In our present study, pigmentary disorders were presented by 58 patients; among them, the majority were belong to the age group of 30-39 years (31.03%), followed by 40- 49 years (24.14%) and 20-29 years (15.52%). The least number of patients were seen in the age group of ≥ 60 years with 6%. In a study conducted by Gupta et al 16 40.3% of patients were between the age group of 31-50 years. In another study conducted by Hassan et al1, the majority of patients belonged to the age group of 21-40 years, with 56.73%. Where as in another study conducted by Thoyyib M et al.17, the maximum number of patients with facial melanosis belonged to 21-30 years, with 31.4% with the minimum number belonged to above 60 years, with 3.6%, and the mean age was found to be 35.64+_12 years.
Melasma constituted the most common facial melanosis in the present study accounting for 39.7% of all cases, similar to the study conducted by Hassan et al 1, Gupta et al 16 and Dilip Chandra Chintada et al 15.Whereas in the study conducted by Thoyyib M et al17, the most common pigmentary disorder among facial dermatosis is post inflammatory hyperpigmentation with 35.3%.
LIMITATIONS
The study was a hospital based and conducted in a small group of patients.
The distribution of the disease was more among the female study subjects significantly when compared to males because of thought of use of cosmetics may increase their facial beautification was more among females and the problem was also more among the younger population (20 - 29 years) which also proved the above fact. And it was understood that the occurence of the disease was indirectly proportional to their literacy status as the majority of study subjects were Agriculture labourers, Daily-wage workers, students and house wives etc.
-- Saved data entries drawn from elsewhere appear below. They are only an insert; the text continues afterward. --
(* ===== verification/Db.v ===== *)
(** * Db: what the replay environment asks of a store

    [crates/movy-replay/src/db.rs]. [ObjectDb] is the interface behind the
    storage traits ([ObjectStore], [BackingPackageStore],
    [ObjectSuiStoreCommit], [ObjectStoreCachedStore]); the cache in memory
    ([Cache]) and the file cache ([File]) implement it. [ObjectDbLaws] is what
    the environment relies on. The facts about Sui's objects and the encodings
    are arguments. *)
From S2P Require Import Prelude Types FuzzTracer TypeGraph Meta Cache Objects File FileSpec.

Class ObjectDb `{OL : ObjectLib} (T : Type) := {
  db_get_package_object : MoveAddress → T → result (option Object) * T;
  db_get_object : MoveAddress → T → option Object * T;
  db_get_object_by_key : MoveAddress → N → T → option Object * T;
  db_commit_store : InnerTemporaryStore → TransactionEffects → T → panics (result () * T);
  db_commit_single_object : Object → T → result () * T;
  db_list_objects : T → result (list MoveAddress);
  db_dump_snapshot : T → result CachedSnapshot;
  db_restore_snapshot : CachedSnapshot → T → result T;
}.

#[export] Instance cache_db `{OL : ObjectLib} (store : Backing) : ObjectDb CachedSnapshot := {
  db_get_package_object := get_package_object store;
  db_get_object := get_object store;
  db_get_object_by_key := get_object_by_key store;
  db_commit_store st fx s := s ← commit_store st fx s; Ret (Ok (), s);
  db_commit_single_object o s := (Ok (), commit_single_object o s);
  db_list_objects s := Ok (address_iter s).*1;
  db_dump_snapshot s := Ok s;
  db_restore_snapshot dump s := Ok (restore_snapshot dump s);
}.
#[export] Instance rocks_db `{RL : RocksLib} `{OL : ObjectLib} `{TC : !TableCodec} (store : Backing) :
    ObjectDb RocksCachedStore := {
  db_get_package_object := rocks_get_package_object store;
  db_get_object := rocks_get_object store;
  db_get_object_by_key := rocks_get_object_by_key store;
  db_commit_store := rocks_commit_store;
  db_commit_single_object := rocks_commit_single_object;
  db_list_objects := list_object_ids;
  db_dump_snapshot := rocks_dump_snapshot;
  db_restore_snapshot := rocks_restore_snapshot;
}.

(** What is read of an object: whether it is a package, its type - [None] for
    a package -, its owner and its digest. *)
Class ObjectFacts `{OL : ObjectLib} := {
  obj_is_package : Object → bool;
  obj_type : Object → option MoveTypeTag;
  obj_owner : Object → MoveOwner;
  obj_digest : Object → N;
}.

Section db.
Context `{OL : ObjectLib} {T : Type} `{DB : !ObjectDb T} `{OF : !ObjectFacts}.

Definition object_info_of (value : Object) : result MoveObjectInfo :=
  match obj_type value with
  | Some ty => Ok (MkObjectInfo (obj_id value) ty (obj_owner value) (obj_version value) (obj_digest value))
  | None => Err
  end.
Definition sui_reference (info : MoveObjectInfo) : ObjectRef := (oi_id info, oi_version info, oi_digest info).

Definition get_version (object_id : MoveAddress) (s : T) : result N * T :=
  match db_get_object object_id s with
  | (Some object, s) => (Ok (obj_version object), s)
  | (None, s) => (Err, s)
  end.
Definition get_move_object_info (object_id : MoveAddress) (s : T) : result MoveObjectInfo * T :=
  match db_get_object object_id s with
  | (Some object, s) => (object_info_of object, s)
  | (None, s) => (Err, s)
  end.
(** [from_sui_object] is [MovePackageAbi::from_sui_object]. *)
Definition get_package_info {Abi : Type} (from_sui_object : Object → result Abi) (object_id : MoveAddress) (s : T) :
    result (option Abi) * T :=
  match db_get_object object_id s with
  | (Some object, s) => (abi ← from_sui_object object; Ok (Some abi), s)
  | (None, s) => (Ok None, s)
  end.

(** [new_coin] builds the object; it fails for types that are none. *)
Definition mint_coin_id (new_coin : MoveTypeTag → MoveOwner → MoveAddress → N → result Object)
    (coin : MoveTypeTag) (owner : MoveOwner) (id : MoveAddress) (value : N) (s : T) : result () * T :=
  match new_coin coin owner id value with
  | Err => (Err, s)
  | Ok coin => db_commit_single_object coin s
  end.
(** [address] is the random one. *)
Definition mint_coin (new_coin : MoveTypeTag → MoveOwner → MoveAddress → N → result Object)
    (address : MoveAddress) (coin : MoveTypeTag) (owner : MoveOwner) (value : N) (s : T) : result MoveAddress * T :=
  match mint_coin_id new_coin coin owner address value s with
  | (Err, s) => (Err, s)
  | (Ok _, s) => (Ok address, s)
  end.

Definition load_object (address : MoveAddress) (s : T) : result () * T :=
  match db_get_object address s with
  | (Some _, s) => (Ok (), s)
  | (None, s) => (Err, s)
  end.
Definition dump {B : Type} (to_bytes : CachedSnapshot → B) (s : T) : result B :=
  snap ← db_dump_snapshot s; Ok (to_bytes snap).
Definition restore {B : Type} (from_bytes : B → result CachedSnapshot) (bs : B) (s : T) : result T :=
  snap ← from_bytes bs; db_restore_snapshot snap s.
End db.

(** ** What the environment relies on *)
Definition found `{DB : ObjectDb T} (id : MoveAddress) (s : T) : Prop := is_Some (db_get_object id s).1.

(** An object that was committed is found, and stays found, and nothing else
    is found after it that was not before; [db_inv] are the
    states the store can be in, [db_id] the ids it can be asked for. *)
Class ObjectDbLaws `{OL : ObjectLib} (T : Type) `{DB : !ObjectDb T} := {
  db_inv : T → Prop;
  db_id : MoveAddress → Prop;
  get_inv id s : db_id id → db_inv s → db_inv (db_get_object id s).2;
  commit_ok o s : db_inv s → (db_commit_single_object o s).1 = Ok () ∧ db_inv (db_commit_single_object o s).2;
  found_commit o s : db_inv s → found (obj_id o) (db_commit_single_object o s).2;
  found_get id id' s : db_id id → db_id id' → db_inv s → found id s → found id (db_get_object id' s).2;
  found_stays id o s : db_id id → db_inv s → found id s → found id (db_commit_single_object o s).2;
  found_only_get id id' s : db_id id → db_id id' → db_inv s → found id (db_get_object id' s).2 → found id s;
  found_only id o s : db_id id → db_inv s → found id (db_commit_single_object o s).2 → id = obj_id o ∨ found id s;
}.

Section cache_laws.
Context `{OL : ObjectLib} (store : Backing).
(** Versions are [u64]. *)
Hypothesis version_bound : ∀ o, (obj_version o ≤ u64_max)%N.
(** The wrapped store has an object under its own id. *)
Hypothesis store_id : ∀ id o, bk_get_object store id = Some o → obj_id o = id.

(** No id is known not to exist: what child reads of absent objects leave. *)
Definition no_marks (s : CachedSnapshot) : Prop :=
  ∀ id v x, entry s id v = Some x → ∃ o, x = Some o ∧ (v ≤ u64_max)%N.

Lemma cached_found s id : no_marks s → is_Some (object_id_cached s id) ↔ ∃ v, is_Some (entry s id v).
Proof.
  intros Hn. unfold object_id_cached, object_resolved_upperbound. pose proof (resolve_spec s id u64_max) as Hr.
  destruct (object_resolve_upperbound_details s id u64_max) as [| |o]; simpl.
  - split; [by intros []|]. intros (v & x & Hx). destruct (Hn _ _ _ Hx) as (o & -> & Hv). by rewrite Hr in Hx.
  - destruct Hr as (v & Hx & _). by destruct (Hn _ _ _ Hx) as (? & ? & _).
  - destruct Hr as (v & Hx & _). split; [|done]. intros _. by exists v, (Some o).
Qed.
Lemma no_marks_commit o s : no_marks s → no_marks (cache_object_only o s).
Proof.
  intros Hn id v x. unfold cache_object_only. rewrite entry_cache_query. case_decide; [|apply Hn].
  simplify_eq. intros [= <-]. exists o. split; [done|]. apply version_bound.
Qed.
Lemma cached_commit o s id : no_marks s →
  id = obj_id o ∨ is_Some (object_id_cached s id) → is_Some (object_id_cached (cache_object_only o s) id).
Proof.
  intros Hn H. apply cached_found; [by apply no_marks_commit|]. unfold cache_object_only.
  destruct H as [->|H]; [exists (obj_version o); rewrite entry_cached; by eexists|].
  apply cached_found in H as [v Hv]; [|done]. exists v. rewrite entry_cache_query. by case_decide.
Qed.
Lemma cached_only o s id : no_marks s → is_Some (object_id_cached (cache_object_only o s) id) →
  id = obj_id o ∨ is_Some (object_id_cached s id).
Proof.
  intros Hn H. apply cached_found in H as [v Hv]; [|by apply no_marks_commit]. unfold cache_object_only in Hv.
  rewrite entry_cache_query in Hv. case_decide as E; [left; naive_solver|right]. apply cached_found; eauto.
Qed.
Lemma get_object_state id s : (get_object store id s).2 = s ∨
  ∃ o, bk_get_object store id = Some o ∧ (get_object store id s).2 = cache_object_only o s.
Proof.
  unfold get_object. destruct (object_id_cached s id); [by left|]. destruct (bk_get_object store id); [right; eauto|by left].
Qed.
Lemma cache_found_iff id s : found (DB := cache_db store) id s ↔
  is_Some (object_id_cached s id) ∨ is_Some (bk_get_object store id).
Proof.
  unfold found. simpl. unfold get_object. destruct (object_id_cached s id) eqn:E; [naive_solver|].
  destruct (bk_get_object store id); simpl; naive_solver.
Qed.
Lemma cache_found_commit id o s : no_marks s → found (DB := cache_db store) id s →
  found (DB := cache_db store) id (cache_object_only o s).
Proof.
  intros Hn. rewrite !cache_found_iff. intros [H|H]; [left|by right]. apply cached_commit; auto.
Qed.

Lemma cache_found_only id o s : no_marks s → found (DB := cache_db store) id (cache_object_only o s) →
  id = obj_id o ∨ found (DB := cache_db store) id s.
Proof. intros Hn. rewrite !cache_found_iff. intros [H|H]; [|by auto]. apply cached_only in H; naive_solver. Qed.
Lemma cache_found_get id id' s : no_marks s → found (DB := cache_db store) id (get_object store id' s).2 →
  found (DB := cache_db store) id s.
Proof.
  intros Hn. destruct (get_object_state id' s) as [->|(o & Ho & ->)]; [done|].
  intros [->|H]%cache_found_only; [|done..]. apply cache_found_iff. right. rewrite (store_id _ _ Ho). by eexists.
Qed.

Definition cache_laws : ObjectDbLaws CachedSnapshot (DB := cache_db store).
Proof.
  refine (Build_ObjectDbLaws _ _ (cache_db store) no_marks (λ _, True) _ _ _ _ _ _ _).
  - intros id s _ Hn. simpl. destruct (get_object_state id s) as [->|(o & _ & ->)]; [done|by apply no_marks_commit].
  - intros o s Hn. split; [done|by apply no_marks_commit].
  - intros o s Hn. apply cache_found_iff. left. apply cached_commit; auto.
  - intros id id' s _ _ Hn H. simpl. destruct (get_object_state id' s) as [->|(o & _ & ->)]; [done|by apply cache_found_commit].
  - intros id o s _ Hn H. by apply cache_found_commit.
  - intros id id' s _ _ Hn. by apply cache_found_get.
  - intros id o s _ Hn. by apply cache_found_only.
Defined.
End cache_laws.

Section rocks_laws.
Context `{RL : RocksLib} `{OL : ObjectLib} `{TC : !TableCodec} (store : Backing).

Hypothesis store_id : ∀ id o, bk_get_object store id = Some o → obj_id o = id.

(** A writable store with its column family; ids are those of objects. *)
Definition rocks_inv (s : RocksCachedStore) : Prop := rs_ro s = false ∧ ∃ snap, images s snap.

Lemma object_bound o : (obj_version o ≤ u64_max)%N.
Proof.
  destruct (object_valid o) as [_ Hov]. unfold u64_max. change (2 ^ 64)%N with 18446744073709551616%N in Hov. lia.
Qed.
Lemma images_put s snap o : images s snap → rs_ro s = false →
  ∃ s', put_object o s = (Ok (), s') ∧ images s' (cache_object_only o snap) ∧ rs_ro s' = false.
Proof.
  intros Hi Hro. destruct (put_images s snap o Hi) as (s' & E & Hi'). rewrite Hro in Hi'. exists s'. split_and!; [done..|].
  unfold put_object in E. rewrite Hro in E. destruct (cf_objects s); [|done]. by injection E as <-.
Qed.
Lemma rocks_get_state id s : rocks_inv s → (rocks_get_object store id s).2 = s ∨
  ∃ o, bk_get_object store id = Some o ∧ (rocks_get_object store id s).2 = (put_object o s).2.
Proof.
  intros _. unfold rocks_get_object. destruct (get_object_by_id_db id s) as [[o|]|]; [by left|..];
    unfold fetch_logged; destruct (bk_get_object store id); eauto.
Qed.
Lemma images_no_marks s snap : images s snap → no_marks snap.
Proof.
  intros Hi id v x Hx. destruct (images_live _ _ _ _ _ Hi Hx) as (o & -> & _ & <-). exists o. split; [done|].
  apply object_bound.
Qed.
Lemma rocks_found_iff id s snap : images s snap → key_valid id 0 →
  found (DB := rocks_db store) id s ↔ is_Some (object_id_cached snap id) ∨ is_Some (bk_get_object store id).
Proof.
  intros Hi Hv. destruct (read_same store (ReadObject id) s snap Hi Hv) as [H _]. simpl in H.
  pose proof (cache_found_iff store id snap) as Hc. unfold found in *. simpl in *.
  destruct (rocks_get_object store id s) as [r s'], (get_object store id snap) as [r' snap']. simpl in *.
  injection H as ->. done.
Qed.

Lemma rocks_put_inv o s : rocks_inv s → rocks_inv (put_object o s).2.
Proof.
  intros [Hro [snap Hi]]. destruct (images_put s snap o Hi Hro) as (s' & -> & Hi' & Hro'). split; [done|by eexists].
Qed.
Lemma rocks_found_put id o s : rocks_inv s → key_valid id 0 →
  id = obj_id o ∨ found (DB := rocks_db store) id s → found (DB := rocks_db store) id (put_object o s).2.
Proof.
  intros [Hro [snap Hi]] Hv H. destruct (images_put s snap o Hi Hro) as (s' & -> & Hi' & _). cbn [snd].
  apply (rocks_found_iff _ _ _ Hi' Hv). pose proof (images_no_marks _ _ Hi) as Hn.
  pose proof object_bound as Hb.
  destruct H as [->|H]; [left; apply cached_commit; auto|]. apply (rocks_found_iff _ _ _ Hi Hv) in H as [H|H]; [|by right].
  left. apply cached_commit; auto.
Qed.

Lemma rocks_only id o s : rocks_inv s → key_valid id 0 → found (DB := rocks_db store) id (put_object o s).2 →
  id = obj_id o ∨ found (DB := rocks_db store) id s.
Proof.
  intros [Hro [snap Hi]] Hv. destruct (images_put s snap o Hi Hro) as (s' & -> & Hi' & _). cbn [snd].
  rewrite (rocks_found_iff _ _ _ Hi' Hv), (rocks_found_iff _ _ _ Hi Hv). pose proof (images_no_marks _ _ Hi) as Hn.
  intros [H|H]; [|by auto]. apply cached_only in H; [naive_solver|apply object_bound|done].
Qed.

Definition rocks_laws : ObjectDbLaws RocksCachedStore (DB := rocks_db store).
Proof.
  refine (Build_ObjectDbLaws _ _ (rocks_db store) rocks_inv (λ id, key_valid id 0) _ _ _ _ _ _ _).
  - intros id s _ Hs. simpl. destruct (rocks_get_state id s Hs) as [->|(o & _ & ->)]; [done|by apply rocks_put_inv].
  - intros o s Hs. split; [|by apply rocks_put_inv]. destruct Hs as [Hro [snap Hi]]. simpl. unfold rocks_commit_single_object.
    by destruct (images_put s snap o Hi Hro) as (s' & -> & _).
  - intros o s Hs. apply rocks_found_put; [done| |by left].
    destruct (object_valid o) as [H _]. by split.
  - intros id id' s Hv _ Hs H. simpl. destruct (rocks_get_state id' s Hs) as [->|(o & _ & ->)]; [done|].
    apply rocks_found_put; auto.
  - intros id o s Hv Hs H. apply rocks_found_put; auto.
  - intros id id' s Hv _ Hs. simpl. destruct (rocks_get_state id' s Hs) as [->|(o & Ho & ->)]; [done|].
    intros [->|H]%rocks_only; [|done..]. destruct Hs as [_ [snap Hi]]. apply (rocks_found_iff _ _ _ Hi Hv). right.
    rewrite (store_id _ _ Ho). by eexists.
  - intros id o s Hv Hs. by apply rocks_only.
Defined.
End rocks_laws.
And also commomly about 19% of the facial lesions in our study were due to infections which reflects the poor living standards like poverty, overcrowding, poor personal hygiene and low level of awareness etc.
Basing on the above conclusions it was recommended that control over the beautification clinics & centres, usage & grey marketing of cosmetics, over the counter drugs and self medication etc. preventive strategies by the concerned government authorities must be implimented properly in order to decrease the incidence of facial dermatoses and it´s psycho-social impact on the family & social life of affected individuals. And also measures to be taken to create increase of awareness levels among the general public by means of health education based awareness campaigns and by electronic & print media towards careful usage of cosmetics, avoiding of sun light exposure by those who have melasma etc. and early report of adverse events following a chemical or drug exposure and any sign of skin lesions over the face and body to the the qualified doctors or to the government health care facilities etc.